Exercise: Only what runs from the line with "unfold SetBytes. rewrite" to the final line of the records below should be given again, word for word.

Available records:
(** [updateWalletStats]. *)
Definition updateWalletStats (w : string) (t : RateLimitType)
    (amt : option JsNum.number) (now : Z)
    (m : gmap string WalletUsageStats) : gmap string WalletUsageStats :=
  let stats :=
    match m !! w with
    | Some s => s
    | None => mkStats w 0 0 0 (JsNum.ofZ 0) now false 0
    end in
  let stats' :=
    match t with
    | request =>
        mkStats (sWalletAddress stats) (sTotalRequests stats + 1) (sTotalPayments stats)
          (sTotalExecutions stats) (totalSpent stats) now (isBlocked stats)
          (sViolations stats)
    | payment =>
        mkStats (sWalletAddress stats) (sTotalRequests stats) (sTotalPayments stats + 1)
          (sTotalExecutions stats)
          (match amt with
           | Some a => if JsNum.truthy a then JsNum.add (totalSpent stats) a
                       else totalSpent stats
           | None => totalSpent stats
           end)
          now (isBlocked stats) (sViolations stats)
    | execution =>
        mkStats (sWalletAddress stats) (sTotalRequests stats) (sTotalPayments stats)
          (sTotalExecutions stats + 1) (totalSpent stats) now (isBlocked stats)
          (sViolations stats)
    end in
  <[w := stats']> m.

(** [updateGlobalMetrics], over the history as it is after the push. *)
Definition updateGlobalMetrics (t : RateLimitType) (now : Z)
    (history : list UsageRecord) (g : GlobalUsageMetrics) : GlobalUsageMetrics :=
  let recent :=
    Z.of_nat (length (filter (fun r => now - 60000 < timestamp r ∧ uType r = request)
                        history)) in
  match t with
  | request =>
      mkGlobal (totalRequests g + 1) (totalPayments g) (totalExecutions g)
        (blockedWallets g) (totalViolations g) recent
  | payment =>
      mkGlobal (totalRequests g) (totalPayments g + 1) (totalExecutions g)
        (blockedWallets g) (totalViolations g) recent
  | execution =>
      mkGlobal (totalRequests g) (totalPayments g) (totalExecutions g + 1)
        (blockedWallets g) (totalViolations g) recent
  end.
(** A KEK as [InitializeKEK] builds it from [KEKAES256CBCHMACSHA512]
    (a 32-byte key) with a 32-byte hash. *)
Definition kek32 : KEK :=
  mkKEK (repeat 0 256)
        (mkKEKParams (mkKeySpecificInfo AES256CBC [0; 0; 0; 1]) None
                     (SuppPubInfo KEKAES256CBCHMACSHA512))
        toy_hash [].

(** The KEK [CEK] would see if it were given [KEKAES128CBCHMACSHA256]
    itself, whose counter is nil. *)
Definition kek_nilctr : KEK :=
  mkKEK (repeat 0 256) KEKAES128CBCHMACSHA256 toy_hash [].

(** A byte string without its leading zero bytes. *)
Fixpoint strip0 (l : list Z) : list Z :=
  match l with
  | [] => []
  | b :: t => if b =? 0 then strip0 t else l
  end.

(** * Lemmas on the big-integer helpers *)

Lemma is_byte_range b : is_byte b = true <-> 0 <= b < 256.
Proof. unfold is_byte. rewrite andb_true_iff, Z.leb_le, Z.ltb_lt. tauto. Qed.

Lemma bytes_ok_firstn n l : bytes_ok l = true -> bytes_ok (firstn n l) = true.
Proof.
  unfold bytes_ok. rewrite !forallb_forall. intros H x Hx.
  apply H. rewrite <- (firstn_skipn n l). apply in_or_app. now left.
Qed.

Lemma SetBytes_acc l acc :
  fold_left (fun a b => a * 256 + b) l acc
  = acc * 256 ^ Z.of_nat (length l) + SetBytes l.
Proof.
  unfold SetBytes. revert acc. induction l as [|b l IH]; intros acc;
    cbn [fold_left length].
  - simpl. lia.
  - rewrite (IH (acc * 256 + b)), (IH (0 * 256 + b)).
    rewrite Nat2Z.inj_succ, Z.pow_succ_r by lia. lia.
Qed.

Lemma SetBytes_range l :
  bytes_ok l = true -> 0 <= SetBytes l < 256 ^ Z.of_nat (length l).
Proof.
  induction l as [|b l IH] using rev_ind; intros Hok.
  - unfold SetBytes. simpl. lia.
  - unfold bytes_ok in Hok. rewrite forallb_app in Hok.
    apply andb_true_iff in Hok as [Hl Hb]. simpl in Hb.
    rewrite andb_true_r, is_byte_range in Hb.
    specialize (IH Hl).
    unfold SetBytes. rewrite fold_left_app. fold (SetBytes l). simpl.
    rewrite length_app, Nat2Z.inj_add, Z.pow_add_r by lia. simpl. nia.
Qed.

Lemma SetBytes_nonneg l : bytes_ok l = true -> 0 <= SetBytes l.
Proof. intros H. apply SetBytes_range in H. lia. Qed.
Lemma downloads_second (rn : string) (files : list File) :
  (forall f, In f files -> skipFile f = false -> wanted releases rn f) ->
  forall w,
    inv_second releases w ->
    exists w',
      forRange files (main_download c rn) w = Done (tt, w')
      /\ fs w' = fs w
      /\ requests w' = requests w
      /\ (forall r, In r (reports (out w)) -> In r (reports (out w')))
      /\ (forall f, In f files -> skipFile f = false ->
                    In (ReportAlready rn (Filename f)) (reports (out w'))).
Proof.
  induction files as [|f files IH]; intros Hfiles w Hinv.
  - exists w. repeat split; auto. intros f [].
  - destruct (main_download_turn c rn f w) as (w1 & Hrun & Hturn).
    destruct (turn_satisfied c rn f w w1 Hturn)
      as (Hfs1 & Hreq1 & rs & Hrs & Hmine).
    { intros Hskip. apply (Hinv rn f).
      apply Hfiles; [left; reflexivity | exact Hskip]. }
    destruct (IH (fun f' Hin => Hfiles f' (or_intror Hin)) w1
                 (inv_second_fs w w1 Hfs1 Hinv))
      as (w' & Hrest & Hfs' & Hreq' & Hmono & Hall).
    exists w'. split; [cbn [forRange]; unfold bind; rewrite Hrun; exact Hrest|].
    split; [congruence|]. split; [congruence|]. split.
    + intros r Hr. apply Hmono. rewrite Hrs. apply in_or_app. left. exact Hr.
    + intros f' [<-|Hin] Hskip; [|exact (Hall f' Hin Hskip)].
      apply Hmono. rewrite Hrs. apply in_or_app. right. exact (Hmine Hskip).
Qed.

Solution to the exercise:
    unfold SetBytes. rewrite fold_left_app. fold (SetBytes l). simpl.
    rewrite length_app, Nat2Z.inj_add, Z.pow_add_r by lia. simpl. nia.
Qed.

Lemma SetBytes_nonneg l : bytes_ok l = true -> 0 <= SetBytes l.
Proof. intros H. apply SetBytes_range in H. lia. Qed.
Lemma downloads_second (rn : string) (files : list File) :
  (forall f, In f files -> skipFile f = false -> wanted releases rn f) ->
  forall w,
    inv_second releases w ->
    exists w',
      forRange files (main_download c rn) w = Done (tt, w')
      /\ fs w' = fs w
      /\ requests w' = requests w
      /\ (forall r, In r (reports (out w)) -> In r (reports (out w')))
      /\ (forall f, In f files -> skipFile f = false ->
                    In (ReportAlready rn (Filename f)) (reports (out w'))).
Proof.
  induction files as [|f files IH]; intros Hfiles w Hinv.
  - exists w. repeat split; auto. intros f [].
  - destruct (main_download_turn c rn f w) as (w1 & Hrun & Hturn).
    destruct (turn_satisfied c rn f w w1 Hturn)
      as (Hfs1 & Hreq1 & rs & Hrs & Hmine).
    { intros Hskip. apply (Hinv rn f).
      apply Hfiles; [left; reflexivity | exact Hskip]. }
    destruct (IH (fun f' Hin => Hfiles f' (or_intror Hin)) w1
                 (inv_second_fs w w1 Hfs1 Hinv))
      as (w' & Hrest & Hfs' & Hreq' & Hmono & Hall).
    exists w'. split; [cbn [forRange]; unfold bind; rewrite Hrun; exact Hrest|].
    split; [congruence|]. split; [congruence|]. split.
    + intros r Hr. apply Hmono. rewrite Hrs. apply in_or_app. left. exact Hr.
    + intros f' [<-|Hin] Hskip; [|exact (Hall f' Hin Hskip)].
      apply Hmono. rewrite Hrs. apply in_or_app. right. exact (Hmine Hskip).
Qed.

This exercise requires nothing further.